On lui compte de multiples pseudonymes : Grandmaster Splinter en tant que beatmaker jusqu’en 2014, ou encore KLM aux côtés de Doums au sein du duo 2Fingz, Népal est l’un des membres du collectif phare de la 75e Session. Très productif tout en restant dans l’ombre, il représente bien le rap underground et indépendant parisien. C’est le 4 juillet 2016 que sort 444 nuits, dont la pépite Rien d’spécial a finalement réussi à se démarquer de toutes les autres perles de ce double EP à mes yeux. Une prod monstrueuse qui plonge d’entrée dans l’univers du rappeur, le tout accompagné d’un remarquable clip nocturne réalisé en plein Tokyo (par ailleurs sûrement l’un de mes favoris).

 

 

Le premier couplet amorce le thème qui parcours le titre : « J’en ai vu plein d’ces gars, attitudes de kissman mais ils ont rien d’spécial. Que on tape des barres, tout l’monde dans la pièce a capté, on fait mine de rien voir. J’me demande c’est quoi les lines » ; un kissman désigne un gigolo qui se la joue élégant. C’est en cela que Népal pose une problématique : Pourquoi regardons-nous naïvement ces dandys d’un œil admiratif ? Que ce soit des rappeurs, des pseudos  »influenceurs » ou des célébrités diverses, ces gens sont purement et simplement comme nous.

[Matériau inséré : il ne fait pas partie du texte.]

(** * A streaming JSON reader and its mirrored writer (json.hpp, main.cpp)

    Shallow embedding of [json::basic_reader<char>],
    [json::basic_writer<char>] and the program that runs one into the
    other.  Member functions become computations in a
    small state-and-exception monad: a C++ exception leaves the object in
    the state it had when the [throw] was executed, so a raised computation
    still returns the state.  Characters are 8-bit ([ascii]); the character
    classification functions of <cctype> are taken in the "C" locale.
    [std::size_t] is taken as a 64-bit unsigned integer. *)

From Stdlib Require Import ZArith List Ascii String Bool Lia DecimalString.
Import ListNotations.
Open Scope Z_scope.

(** ** Characters and strings *)

Definition string_type := list ascii.

Definition code (c : ascii) : Z := Z.of_N (N_of_ascii c).

(** [char_type(x)]: conversion of an integer to an 8-bit character. *)
Definition char_type (x : Z) : ascii := ascii_of_N (Z.to_N (x mod 256)).

Definition dquote : ascii := "034"%char.
Definition backslash : ascii := "092"%char.
Definition slash : ascii := "/"%char.
Definition backspace : ascii := "008"%char.
Definition formfeed : ascii := "012"%char.
Definition newline : ascii := "010"%char.
Definition carriage_return : ascii := "013"%char.
Definition tab : ascii := "009"%char.
Definition space : ascii := " "%char.

Definition isspace (c : ascii) : bool :=
  (code c =? 32) || ((9 <=? code c) && (code c <=? 13)).

Definition isdigit (c : ascii) : bool :=
  (48 <=? code c) && (code c <=? 57).

Definition isxdigit (c : ascii) : bool :=
  isdigit c
  || ((65 <=? code c) && (code c <=? 70))
  || ((97 <=? code c) && (code c <=? 102)).

(** [std::size_t] and [std::uint16_t] arithmetic. *)
Definition size_modulus : Z := 2 ^ 64.
Definition size_incr (n : Z) : Z := (n + 1) mod size_modulus.
Definition size_mul (a b : Z) : Z := (a * b) mod size_modulus.
Definition uint16 (n : Z) : Z := n mod 2 ^ 16.

(** ** Exceptions and the computation monad *)

Inductive exn : Type :=
| json_exception (what : string) (row column : Z)
| bad_exception.

(** [json::exception(what)] with the defaulted [row = 0, column = 0]. *)
Definition exception (what : string) : exn := json_exception what 0 0.

Inductive result (A : Type) : Type :=
| Return (a : A)
| Throw (e : exn)
| OutOfFuel.
Arguments Return {A} a.
Arguments Throw {A} e.
Arguments OutOfFuel {A}.

Section Monad.
Context {St : Type}.

Definition M (A : Type) : Type := St -> result A * St.

Definition ret {A} (a : A) : M A := fun s => (Return a, s).

Definition bind {A B} (m : M A) (k : A -> M B) : M B :=
  fun s =>
    match m s with
    | (Return a, s') => k a s'
    | (Throw e, s') => (Throw e, s')
    | (OutOfFuel, s') => (OutOfFuel, s')
    end.

Definition throw {A} (e : exn) : M A := fun s => (Throw e, s).

Definition timeout {A} : M A := fun s => (OutOfFuel, s).

Definition gets {A} (f : St -> A) : M A := fun s => (Return (f s), s).

Definition modify (f : St -> St) : M unit := fun s => (Return tt, f s).
End Monad.
Arguments M : clear implicits.

Declare Scope monad_scope.
Delimit Scope monad_scope with monad.
Notation "x <- m ;; k" := (bind m (fun x => k))
  (at level 61, m at next level, right associativity) : monad_scope.
Notation "m ;; k" := (bind m (fun _ => k))
  (at level 61, right associativity) : monad_scope.
Open Scope monad_scope.

(** ** Items *)

Inductive item : Type :=
| object_begin
| object_end
| array_begin
| array_end
| key
| string_value
| integer_value
| real_value
| null_value
| true_value
| false_value.

(** ** basic_reader *)

Module basic_reader.

Inductive token_t : Type :=
| object_begin_token
| object_end_token
| array_begin_token
| array_end_token
| colon_token
| comma_token
| string_token
| integer_token
| real_token
| null_token
| true_token
| false_token.

Inductive char_state : Type :=
| default_state
| string_state
| escape_state
| unicode_1_state
| unicode_2_state
| unicode_3_state
| unicode_4_state
| integer_1_state
| integer_n_state
| integer_z_state
| fractional_1_state
| fractional_n_state
| exponent_state
| exponent_1_state
| exponent_n_state
| null_1_state
| null_2_state
| null_3_state
| true_1_state
| true_2_state
| true_3_state
| false_1_state
| false_2_state
| false_3_state
| false_4_state.

Inductive token_state : Type :=
| object_1_state
| object_2_state
| object_3_state
| object_v_state
| object_n_state
| array_1_state
| array_v_state
| array_n_state.

(** The data members, except the callback.  The top of the
    [std::stack] is the head of the list. *)
Record reader : Type := mk_reader {
  m_token_state : list token_state;
  m_char_state : char_state;
  m_data : string_type;
  m_row : Z;
  m_column : Z;
  m_unicode : Z
}.

(** A freshly constructed reader (the default member initialisers). *)
Definition init : reader :=
  {| m_token_state := []; m_char_state := default_state; m_data := [];
     m_row := 1; m_column := 1; m_unicode := 0 |}.

Definition set_token_state (v : list token_state) (r : reader) : reader :=
  mk_reader v (m_char_state r) (m_data r) (m_row r) (m_column r) (m_unicode r).
Definition set_char_state (v : char_state) (r : reader) : reader :=
  mk_reader (m_token_state r) v (m_data r) (m_row r) (m_column r) (m_unicode r).
Definition set_data (v : string_type) (r : reader) : reader :=
  mk_reader (m_token_state r) (m_char_state r) v (m_row r) (m_column r) (m_unicode r).
Definition set_position (row col : Z) (r : reader) : reader :=
  mk_reader (m_token_state r) (m_char_state r) (m_data r) row col (m_unicode r).
Definition set_unicode (v : Z) (r : reader) : reader :=
  mk_reader (m_token_state r) (m_char_state r) (m_data r) (m_row r) (m_column r) v.

Section Reader.
(** The callback is a [std::function]; [Env] is the state it captures
    (in main.cpp, the writer and the output stream).  It may throw. *)
Variable Env : Type.
Variable m_callback : item -> string_type -> Z -> Z -> M Env unit.

Definition world : Type := (reader * Env)%type.

Definition member {A} (f : reader -> A) : M world A :=
  gets (fun w => f (fst w)).

Definition update (f : reader -> reader) : M world unit :=
  modify (fun w => (f (fst w), snd w)).

Definition callback (m : M Env unit) : M world unit :=
  fun w => let (res, env) := m (snd w) in (res, (fst w, env)).

Definition move (input : ascii) : M world unit :=
  if Ascii.eqb input newline
  then update (fun r => set_position (size_incr (m_row r)) 1 r)
  else update (fun r => set_position (m_row r) (size_incr (m_column r)) r).

Definition next (state : char_state) : M world bool :=
  update (set_char_state state) ;; ret true.

Definition repeat (state : char_state) : M world bool :=
  update (set_char_state state) ;; ret false.

Definition take (input : ascii) : M world unit :=
  update (fun r => set_data (m_data r ++ [input]) r).

Definition take_unicode : M world unit :=
  u <- member m_unicode ;;
  (if u <? 128 then
     take (char_type u)
   else if u <? 2048 then
     take (char_type (Z.lor 192 (Z.land (Z.shiftr u 6) 31))) ;;
     take (char_type (Z.lor 128 (Z.land u 63)))
   else
     take (char_type (Z.lor 224 (Z.land (Z.shiftr u 12) 15))) ;;
     take (char_type (Z.lor 128 (Z.land (Z.shiftr u 6) 63))) ;;
     take (char_type (Z.lor 128 (Z.land u 63)))) ;;
  update (set_unicode 0).

Definition unicode (input : ascii) : M world unit :=
  digit <-
    (if (code "0" <=? code input) && (code input <=? code "9") then
       ret (uint16 (code input - code "0"))
     else if (code "a" <=? code input) && (code input <=? code "f") then
       ret (uint16 (code input - code "a" + 10))
     else if (code "A" <=? code input) && (code input <=? code "F") then
       ret (uint16 (code input - code "A" + 10))
     else
       throw bad_exception) ;;
  update (fun r => set_unicode (uint16 (Z.lor (Z.shiftl (m_unicode r) 4) digit)) r).

Definition push (state : token_state) : M world unit :=
  update (fun r => set_token_state (state :: m_token_state r) r).

(** [m_token_state.top() = state]; only ever called on a non-empty
    stack (on an empty one the C++ behaviour is undefined and the model
    leaves the stack as it is). *)
Definition jump (state : token_state) : M world unit :=
  update (fun r => set_token_state
                     (match m_token_state r with
                      | [] => []
                      | _ :: rest => state :: rest
                      end) r).

Definition pop : M world unit :=
  update (fun r => set_token_state (tl (m_token_state r)) r).

Definition call (i : item) : M world unit :=
  r <- member (fun r => r) ;;
  callback (m_callback i (m_data r) (m_row r) (m_column r)) ;;
  update (set_data []).

Definition raise {A} (what : string) : M world A :=
  r <- member (fun r => r) ;;
  throw (json_exception what (m_row r) (m_column r)).

Definition begin_expected : string :=
  String dquote ("{" ++ String dquote (" or " ++ String dquote ("[" ++ String dquote " expected"))).
Definition key_or_end_expected : string :=
  "key or " ++ String dquote ("}" ++ String dquote " expected").
Definition colon_expected : string :=
  String dquote (":" ++ String dquote " expected").
Definition value_expected : string := "value expected".
Definition object_end_or_comma_expected : string :=
  String dquote ("}" ++ String dquote (" or " ++ String dquote ("," ++ String dquote " expected"))).
Definition value_or_array_end_expected : string :=
  "value or " ++ String dquote ("]" ++ String dquote " expected").
Definition array_end_or_comma_expected : string :=
  String dquote ("]" ++ String dquote (" or " ++ String dquote ("," ++ String dquote " expected"))).

(** The part of [token] shared by [object_v_state] and, through the
    fall-through from [array_1_state], [array_v_state]: everything
    after the [jump]. *)
Definition value_token (input : token_t) (what : string) : M world unit :=
  match input with
  | object_begin_token => call object_begin ;; push object_1_state
  | array_begin_token => call array_begin ;; push array_1_state
  | string_token => call string_value
  | integer_token => call integer_value
  | real_token => call real_value
  | null_token => call null_value
  | true_token => call true_value
  | false_token => call false_value
  | _ => raise what
  end.

Definition token (input : token_t) : M world unit :=
  st <- member m_token_state ;;
  match st with
  | [] =>
      match input with
      | object_begin_token => call object_begin ;; push object_1_state
      | array_begin_token => call array_begin ;; push array_1_state
      | _ => raise begin_expected
      end
  | top :: _ =>
      let case_object_2 :=
        match input with
        | string_token => call key ;; jump object_3_state
        | _ => raise key_or_end_expected
        end in
      let case_array_v :=
        jump array_n_state ;; value_token input value_or_array_end_expected in
      match top with
      | object_1_state =>
          match input with
          | object_end_token => call object_end ;; pop
          | _ => case_object_2
          end
      | object_2_state => case_object_2
      | object_3_state =>
          match input with
          | colon_token => jump object_v_state
          | _ => raise colon_expected
          end
      | object_v_state =>
          jump object_n_state ;; value_token input value_expected
      | object_n_state =>
          match input with
          | object_end_token => call object_end ;; pop
          | comma_token => jump object_2_state
          | _ => raise object_end_or_comma_expected
          end
      | array_1_state =>
          match input with
          | array_end_token => call array_end ;; pop
          | _ => case_array_v
          end
      | array_v_state => case_array_v
      | array_n_state =>
          match input with
          | array_end_token => call array_end ;; pop
          | comma_token => jump array_v_state
          | _ => raise array_end_or_comma_expected
          end
      end
  end.

Definition unexpected_character : M world bool :=
  raise "unexpected character".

En les adulant on joue un jeu d’acteur puéril puisqu’en réalité ils n’ont rien de spécial. Il souligne d’ailleurs « c’est pas qu’des blablas, sur celle-là j’vais pas parler noich’ » autrement dit, il parle pas pour rien, à vous d’en tirer la morale. « Poto, j’vois les choses de l’intérieur et sur ma tête que y’a rien d’space » : Népal sait être introspectif, il sait s’observer lui-même et il semble ainsi accepter cette condition, cette fatalité qui nous oblige à n’avoir rien de spécial.

 

 

 

Dans le deuxième couplet le rappeur présente deux façons de vivre la vie, d’après lui « la vie c’est une brasse, tu peux sonder les abysses ou nager en surface » en d’autres termes soit tu descends dans les profondeurs des abysses, analyser le monde qui t’entoure et perpétuellement combler ta curiosité, soit tu reste passif à la surface sans te poser de question et mener une vie insignifiante. « Les yeux sur l’kilométrage en évitant l’sur-place ». Dans le film Un singe en hiver, Jean Gabin rapporte que « l’habitude est une façon de mourir sur place », je trouve que cette réplique justifie bien l’envie de Népal de vivre constamment en mouvement pour vaincre sa routine. Malgré ça il y a quand même une habitude qu’il ne compte pas changer : « J’mets des joggings depuis 3 piges et ce sera ni un deur-vi ni un boss qui m’feront changer d’avis » ; je valide totalement cette attitude sachant que je suis aussi concernée (au plus grand désespoir de ma mère).

 

 

Ce morceau forme un tout, les couplets comme le refrain ne peuvent être dissociés, ensemble ils constituent une sorte de grisaille. Un sentiment de monotonie plane, tant à travers les lyrics que par l’instru, le ton est uniforme et retranscrit quelque chose qui semble triste, sans éclat et sans grand intérêt. Personnellement c’est ce certain ennui que je perçois dans le refrain : « Rien d’spécial, ce son il a rien d’spécial, l’instru elle a rien d’spécial. J’sais même pas j’fais quoi, demain ça fait rien d’spécial. Et ça sert à rien d’faire style, gros, y’a rien d’spécial. Tu pensais qu’le chemin était tout tracé, mais tu t’rappelles que t’as rien d’spécial ». Népal montre sa lassitude face à la banalité qui enveloppe sa routine journalière et même son rap, c’est toute une âme mélancolique que renvoie le morceau.